Work task - Range to reproduce from the entries below: the line with "intros E. apply", the line with "(** What a search", and every line in between. Give them exactly and give nothing else.

Source data -
(** Turning round an edge that leads back to the path. *)
Lemma searching_flip m seen p e P stk fin v :
  searching m seen ((p, e :: P) :: stk) fin → tgt m e = v → v ∈ stk.*1 →
  searching (flip p e v m) seen ((p, P) :: stk) fin.
Proof.
  intros [Ok Se Nd No Fi Pe Co Fr Pa Tr Ro Ha] Hv Hvs.
  destruct (Pe [] p (e :: P) stk eq_refl) as ([HeP HnP]%NoDup_cons & Hsub & Hdone).
  assert (e ∈ out m p) as He by (apply Hsub; left).
  assert (∀ u, u ∈ p :: stk.*1 ∨ u ∈ fin → u ∈ nodes) as Hn by (intros u Hu; by apply No, Se).
  assert (p ∈ nodes) as Hpn by (apply Hn; left; left).
  destruct (flip_facts nodes m p e v Ok Hpn He Hv) as (Hvn & Hpv & Hep & Hev & Hin & Hsrc & Hne).
  pose proof (λ u x, flip_out nodes m p e v Ok Hpn He Hv u x) as Hout.
  pose proof (λ u x, flip_inn nodes m p e v Ok Hpn He Hv u x) as Hinn.
  pose proof (flip_ends nodes m p e v Ok Hpn He Hv) as Hends.
  assert (∀ x, x ≠ e → tgt (flip p e v m) x = tgt m x ∧ src (flip p e v m) x = src m x) as Hx.
  { intros x Hxe. destruct (Hends x) as [-> ->]. by rewrite !decide_False. }
  assert (tgt (flip p e v m) e = p) as Hte by (destruct (Hends e) as [_ ->]; by rewrite decide_True).
  simpl in Nd. apply NoDup_cons in Nd as [Hpd Nd]. rewrite elem_of_app in Hpd.
  assert (v ∉ fin) as Hvf by (apply NoDup_app in Nd as (_ & H & _); by apply H).
  assert (∀ f, f ∈ fin → f ∈ nodes ∧ f ≠ p ∧ f ≠ v) as Hf by (intros f Hf; split; [by apply Hn; right|split; intros ->; tauto]).
  split; try done; [by apply flip_ok|by apply NoDup_cons; rewrite elem_of_app|..].
  - intros l1 f l2 Hfl x Hxo. assert (f ∈ fin) as Hff by (rewrite Hfl, elem_of_app, elem_of_cons; auto).
    destruct (Hf f Hff) as (Hfn & Hfp & Hfv). apply (Hout f x Hfn) in Hxo as [[-> _]|[Hxo Hxe]]; [done|].
    destruct (Hx x Hxe) as [-> _]. by eapply Fi.
  - assert (∀ u s1 Q, u ∈ nodes → (∀ x, x ∈ Q → x ∈ out m u ∧ x ≠ e) → (u = v → p ∈ s1.*1) → NoDup Q →
      (∀ x, x ∈ out m u → x ≠ e → x ∈ Q ∨ tgt m x ∈ fin ∨ tgt m x ∈ s1.*1) →
      NoDup Q ∧ (∀ x, x ∈ Q → x ∈ out (flip p e v m) u) ∧
      (∀ x, x ∈ out (flip p e v m) u → x ∈ Q ∨ tgt (flip p e v m) x ∈ fin ∨ tgt (flip p e v m) x ∈ (s1 : list (nat * list nat)).*1)) as Hkey.
    { intros u s1 Q Hu HQ Hps1 HnQ Hd. split_and!; [done| |].
      - intros x HxQ. apply Hout; [done|]. right. by apply HQ.
      - intros x [[-> ->]|[Hxo Hxe]]%Hout; [rewrite Hte; auto| |done].
        destruct (Hx x Hxe) as [-> _]. by apply Hd. }
    intros s1 u Q s2 [(-> & [= <- <-] & <-)|(s & -> & ->)]%cons_split.
    + apply Hkey; [done|intros x HxQ; split; [apply Hsub; by right|by intros ->]|done|done|].
      intros x Hxo Hxe. destruct (Hdone x Hxo) as [[->|?]%elem_of_cons|?]; auto; done.
    + destruct (Pe ((p, e :: P) :: s) u Q s2 eq_refl) as (A & B & C).
      assert (u ∈ nodes) as Hun by (apply Hn; left; right; rewrite fmap_app, elem_of_app; right; left).
      assert (∀ x, x ∈ out m u → x ≠ e) as Hxe.
      { intros x Hxo ->. destruct (g_out _ _ Ok u e Hun Hxo) as (_ & _ & E & _).
        apply Hpd. left. rewrite fmap_app, elem_of_app. right. replace p with u by congruence. left. }
      apply Hkey; [done|intros x HxQ; split; auto|intros _; left|done|].
      intros x Hxo _. destruct (C x Hxo) as [?|[?|?]]; auto.
  - intros s1 u Q s2 [(-> & [= <- <-] & <-)|(s & -> & ->)]%cons_split.
    + by apply (Pa [] p (e :: P) stk eq_refl).
    + by apply (Pa ((p, e :: P) :: s) u Q s2).
  - assert (∀ u w, u ∈ nodes → w ≠ p ∨ u ≠ v → (∃ x, x ∈ inn m u ∧ src m x = w) → ∃ x, x ∈ inn (flip p e v m) u ∧ src (flip p e v m) x = w) as Hkey.
    { intros u w Hu Hw (x & Hxi & Hxs). assert (x ≠ e) as Hxe.
      { intros ->. destruct (g_in _ _ Ok u e Hu Hxi) as (E & _). destruct Hw as [Hw|Hw]; [by rewrite Hsrc in Hxs; subst|congruence]. }
      exists x. destruct (Hx x Hxe) as [_ ->]. split; [|done]. apply Hinn; [done|]. by right. }
    intros s1 u Q w Q' s2 [(-> & [= <- <-] & ->)|(s & -> & ->)]%cons_split.
    + apply Hkey; [done|by right|]. by apply (Tr [] p (e :: P) w Q' s2).
    + apply Hkey; [apply Hn; left; right; rewrite fmap_app, elem_of_app; right; left|left; intros ->; apply Hpd; left|].
      * rewrite fmap_app, elem_of_app. right. right. left.
      * by apply (Tr ((p, e :: P) :: s) u Q w Q' s2).
  - intros s1 u Q [(-> & [= <- <-] & ->)|(s & -> & ->)]%cons_split.
    + by apply (Ro [] p (e :: P)).
    + by apply (Ro ((p, e :: P) :: s) u Q).
  - intros f Hff. destruct (Hf f Hff) as (Hfn & Hfp & Hfv). destruct (Ha f Hff) as [?|Hi]; [by left|right].
    intros E. apply Hi. destruct (inn m f) as [|x l] eqn:Ei; [done|]. exfalso.
    assert (x ∈ inn (flip p e v m) f) as Hxi.
    { apply Hinn; [done|]. right. rewrite Ei. split; [left|]. intros ->.
      destruct (g_in _ _ Ok f e Hfn) as (E' & _); [rewrite Ei; left|congruence]. }
    rewrite E in Hxi. by apply not_elem_of_nil in Hxi.
Qed.

(** What a search that has seen [seen] does to the edges: it turns round some of those
    between nodes it has seen, and every edge stays registered at its source. *)
Record retained (m m' : hmodel) (seen : gset nat) : Prop := {
  w_turned : turned m m';
  w_moved : ∀ x, src m' x ≠ src m x → src m x ∈ seen ∧ tgt m x ∈ seen;
  w_kept : ∀ x, src m x ∈ nodes → x ∈ out m (src m x) → src m' x ∈ nodes ∧ x ∈ out m' (src m' x);
  w_same : acyclic nodes (cells m) → cells m' = cells m
}.

Lemma turned_ends m m' x : turned m m' → (src m' x = src m x ∧ tgt m' x = tgt m x) ∨ (src m' x = tgt m x ∧ tgt m' x = src m x).
Proof. intros T. destruct (t_ends _ _ T x) as [(-> & -> & _)|(-> & -> & _)]; auto. Qed.

Lemma retained_refl m seen : retained m m seen.
Proof. by split. Qed.

Lemma retained_trans m1 m2 m3 s2 s3 : s2 ⊆ s3 → retained m1 m2 s2 → retained m2 m3 s3 → retained m1 m3 s3.
Proof.
  intros S2 [T1 M1 K1 A1] [T2 M2 K2 A2]. split.
  - by etrans.
  - intros x Hx. destruct (decide (src m2 x = src m1 x)) as [E|E].
    + rewrite <-E in Hx |- *. destruct (turned_ends m1 m2 x T1) as [[_ <-]|[Ha Hb]]; [by apply M2|].
      destruct (M2 x Hx) as [A B]. rewrite <-Ha, E, <-Hb. rewrite E in *. by split.
    + destruct (M1 x E) as [A B]. split; by apply S2.
  - intros x Hn Hx. destruct (K1 x Hn Hx). by apply K2.
  - intros Ha. rewrite A2; [by apply A1|]. by rewrite A1.
Qed.

Lemma retained_set_hash h m m' seen : retained (set_hash h m) m' seen → retained m m' seen.
Proof. intros [T M K A]. split; [|done|done|done]. etrans; [apply turned_set_hash|done]. Qed.

(** What happens from one point of the search to another: the nodes finished in between get
    codes in [C]. *)
Record went (C : list nat → Prop) (m : hmodel) (seen : gset nat) (fin : list nat)
    (m' : hmodel) (seen' : gset nat) (fin' : list nat) : Prop := {
  w_retained : retained m m' seen';
  w_seen : seen ⊆ seen';
  w_code : ∀ u, u ∈ seen → hashCode m' !! u = hashCode m !! u;
  w_new : ∃ new, fin' = new ++ fin ∧ ∀ f, f ∈ new → f ∈ seen' ∧ ∃ h, hashCode m' !! f = Some h ∧ C h
}.

Lemma went_refl C m seen fin : went C m seen fin m seen fin.
Proof. split; [apply retained_refl|done|done|]. exists []. split; [done|]. by intros f ?%not_elem_of_nil. Qed.

Lemma went_trans (C C1 C2 : list nat → Prop) m1 s1 f1 m2 s2 f2 m3 s3 f3 :
  (∀ h, C1 h → C h) → (∀ h, C2 h → C h) →
  went C1 m1 s1 f1 m2 s2 f2 → went C2 m2 s2 f2 m3 s3 f3 → went C m1 s1 f1 m3 s3 f3.
Proof.
  intros HC1 HC2 [R1 S1 H1 (n1 & E1 & N1)] [R2 S2 H2 (n2 & E2 & N2)]. split.
  - by eapply retained_trans.
  - by etrans.
  - intros u Hu. rewrite H2; auto.
  - exists (n2 ++ n1). split; [by rewrite E2, E1, app_assoc|]. intros f [Hf|Hf]%elem_of_app.
    + destruct (N2 f Hf) as (? & h & ? & ?). eauto.
    + destruct (N1 f Hf) as (? & h & ? & ?). split; [by apply S2|]. exists h. rewrite H2; auto.
Qed.

Lemma went_clear C m seen fin m' seen' fin' h i :
  went C m seen fin m' seen' fin' → (∀ f, f ∈ fin → f ∈ seen) → (∀ c, C c → ∃ w, c = h ++ i :: w) →
  clear_from m fin h i → clear_from m' fin' h (S i).
Proof.
  intros W Hs HC Hc f hf Hf Hhf j w w' Hj E. destruct (w_new _ _ _ _ _ _ _ W) as (new & -> & Hn).
  apply elem_of_app in Hf as [Hf|Hf].
  - destruct (Hn f Hf) as (_ & h' & Hh' & [v ->]%HC). simplify_eq. rewrite <-app_assoc in E.
    apply app_inv_head in E. injection E as E _. lia.
  - rewrite (w_code _ _ _ _ _ _ _ W) in Hhf by auto. apply (Hc f hf Hf Hhf j w w'); [lia|done].
Qed.

Lemma clear_below m fin h i : clear_from m fin h i → clear_from m fin (h ++ [i]) 0.
Proof. intros Hc f hf Hf Hhf j w w' _ E. rewrite <-app_assoc in E. by apply (Hc f hf Hf Hhf i (j :: w) w'). Qed.

Definition unseen (seen : gset nat) : nat := size (list_to_set nodes ∖ seen : gset nat).

Lemma unseen_mono s s' : s ⊆ s' → unseen s' ≤ unseen s.
Proof. intros H. unfold unseen. apply subseteq_size. set_solver. Qed.

Lemma unseen_add v s : v ∈ nodes → v ∉ s → unseen ({[v]} ∪ s) < unseen s.
Proof. intros Hv Hs. unfold unseen. apply subset_size. split; [set_solver|]. intros H. assert (v ∈ (list_to_set nodes ∖ s : gset nat)) by set_solver. set_solver. Qed.

(** An edge to a finished node is left alone. *)
Lemma searching_skip m seen p e P stk fin :
  searching m seen ((p, e :: P) :: stk) fin → tgt m e ∈ fin → searching m seen ((p, P) :: stk) fin.
Proof.
  intros [Ok Se Nd No Fi Pe Co Fr Pa Tr Ro Ha] Hv. split; try done.
  - intros s1 u Q s2 [(-> & [= <- <-] & <-)|(s & -> & ->)]%cons_split.
    + destruct (Pe [] p (e :: P) stk eq_refl) as ([_ HnP]%NoDup_cons & Hsub & Hdone).
      split_and!; [done|intros x Hx; apply Hsub; by right|]. intros x Hx.
      destruct (Hdone x Hx) as [[->|?]%elem_of_cons|?]; auto.
    + by apply (Pe ((p, e :: P) :: s) u Q s2).
  - intros s1 u Q s2 [(-> & [= <- <-] & <-)|(s & -> & ->)]%cons_split.
    + by apply (Pa [] p (e :: P) stk eq_refl).
    + by apply (Pa ((p, e :: P) :: s) u Q s2).
  - intros s1 u Q w Q' s2 [(-> & [= <- <-] & ->)|(s & -> & ->)]%cons_split.
    + by apply (Tr [] p (e :: P) w Q' s2).
    + by apply (Tr ((p, e :: P) :: s) u Q w Q' s2).
  - intros s1 u Q [(-> & [= <- <-] & ->)|(s & -> & ->)]%cons_split.
    + by apply (Ro [] p (e :: P)).
    + by apply (Ro ((p, e :: P) :: s) u Q).
Qed.

Lemma form_hash_seen m p v i hp hv :
  hashCode m !! p = Some hp → hashCode m !! v = Some hv → head hv = head hp → form_hash (Some p) v i m = m.
Proof. intros Hp Hv E. unfold form_hash. by rewrite Hp, Hv; simpl; rewrite decide_True. Qed.

Lemma form_hash_new m p v i hp :
  hashCode m !! p = Some hp → (∀ h, hashCode m !! v = Some h → head h ≠ head hp) →
  form_hash (Some p) v i m = set_hash (<[v := hp ++ [i]]> (hashCode m)) m.
Proof.
  intros Hp Hv. unfold form_hash. rewrite Hp. simpl. destruct (hashCode m !! v) as [h|] eqn:E; [|done].
  by rewrite decide_False by by apply Hv.
Qed.

Lemma cycle_visitor_id parent v e b m : node_isAncestor m v parent = false → cycle_visitor parent v e b m = Some m.
Proof. unfold cycle_visitor. by intros ->. Qed.

(** In a graph without cycles no edge leads back to the path. *)
Lemma stack_increases m seen fin (f : nat → nat) p Q stk :
  searching m seen ((p, Q) :: stk) fin → (∀ u e, u ∈ nodes → e ∈ out m u → f (tgt m e) < f u) →
  ∀ v, v ∈ stk.*1 → f p < f v.
Proof.
  intros Hs Hf. assert (∀ u, u ∈ ((p, Q) :: stk).*1 → u ∈ nodes) as Hn.
  { intros u Hu. apply (d_nodes _ _ _ _ Hs), (d_seen _ _ _ _ Hs). by left. }
  pose proof (d_tree _ _ _ _ Hs) as Ht. pose proof (d_ok _ _ _ _ Hs) as Hok. clear Hs. revert p Q Hn Ht.
  induction stk as [|[w Q'] stk IH]; intros p Q Hn Ht v Hv; [by apply not_elem_of_nil in Hv|].
  assert (f p < f w) as Hpw.
  { destruct (Ht [] p Q w Q' stk eq_refl) as (e & He & Hse).
    destruct (g_in _ _ Hok p e (Hn p (list_elem_of_here _ _)) He) as (<- & Hsn & Ho). rewrite <-Hse. by apply Hf. }
  apply elem_of_cons in Hv as [->|Hv]; [done|]. etrans; [exact Hpw|]. eapply (IH w Q'); [|intros s1 u P x Q2 s2 E|done].
  - intros u Hu. apply Hn. by right.
  - eapply (Ht ((p, Q) :: s1)). simpl. by rewrite E.
Qed.

(** What a call of the search for the next edge of the current node does. *)
Definition call_ok (n : nat) : Prop := ∀ m seen p e P stk fin hp i,
  searching m seen ((p, e :: P) :: stk) fin → hashCode m !! p = Some hp → clear_from m fin hp i → unseen seen < n →
  ∃ m' seen' fin', extendedDfs n cycle_visitor (Some p) (tgt m e) (Some e) i (m, seen) = Some (m', seen') ∧
    searching m' seen' ((p, P) :: stk) fin' ∧ went (λ c, ∃ w, c = hp ++ i :: w) m seen fin m' seen' fin'.

Lemma search_children n : call_ok n → ∀ Q m seen p stk fin hp i,
  searching m seen ((p, Q) :: stk) fin → hashCode m !! p = Some hp → clear_from m fin hp i → unseen seen < n →
  ∃ m' seen' fin',
    foldl (λ acc ie, acc ← acc; extendedDfs n cycle_visitor (Some p) (tgt acc.1 ie.2) (Some ie.2) ie.1 acc)
      (Some (m, seen)) (imap (λ j x, (i + j, x)) Q) = Some (m', seen') ∧
    searching m' seen' ((p, []) :: stk) fin' ∧ went (λ c, ∃ j w, c = hp ++ j :: w) m seen fin m' seen' fin'.
Proof.
  intros Hcall. induction Q as [|e Q IH]; intros m seen p stk fin hp i Hs Hp Hc Hn.
  - exists m, seen, fin. split_and!; [done|done|apply went_refl].
  - rewrite imap_cons. cbn [foldl mbind option_bind fst snd]. rewrite Nat.add_0_r.
    destruct (Hcall m seen p e Q stk fin hp i Hs Hp Hc Hn) as (m1 & s1 & f1 & -> & Hs1 & W1).
    assert (∀ u, u ∈ p :: stk.*1 ∨ u ∈ fin → u ∈ seen) as Hseen by (intros u Hu; by apply (d_seen _ _ _ _ Hs)).
    destruct (IH m1 s1 p stk f1 hp (S i) Hs1) as (m2 & s2 & f2 & E2 & Hs2 & W2).
    + rewrite (w_code _ _ _ _ _ _ _ W1); [done|]. apply Hseen. left. left.
    + eapply went_clear; [done|intros f Hf; apply Hseen; by right|done|done].
    + pose proof (unseen_mono _ _ (w_seen _ _ _ _ _ _ _ W1)). lia.
    + exists m2, s2, f2. split_and!; [|done|eapply went_trans, W2; [|done|exact W1]; intros h (w & ->); eauto].
      rewrite <-E2. f_equal. apply imap_ext. intros j x _. unfold compose. f_equal. lia.
Qed.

The completed task -
    intros E. apply Hi. destruct (inn m f) as [|x l] eqn:Ei; [done|]. exfalso.
    assert (x ∈ inn (flip p e v m) f) as Hxi.
    { apply Hinn; [done|]. right. rewrite Ei. split; [left|]. intros ->.
      destruct (g_in _ _ Ok f e Hfn) as (E' & _); [rewrite Ei; left|congruence]. }
    rewrite E in Hxi. by apply not_elem_of_nil in Hxi.
Qed.

(** What a search that has seen [seen] does to the edges: it turns round some of those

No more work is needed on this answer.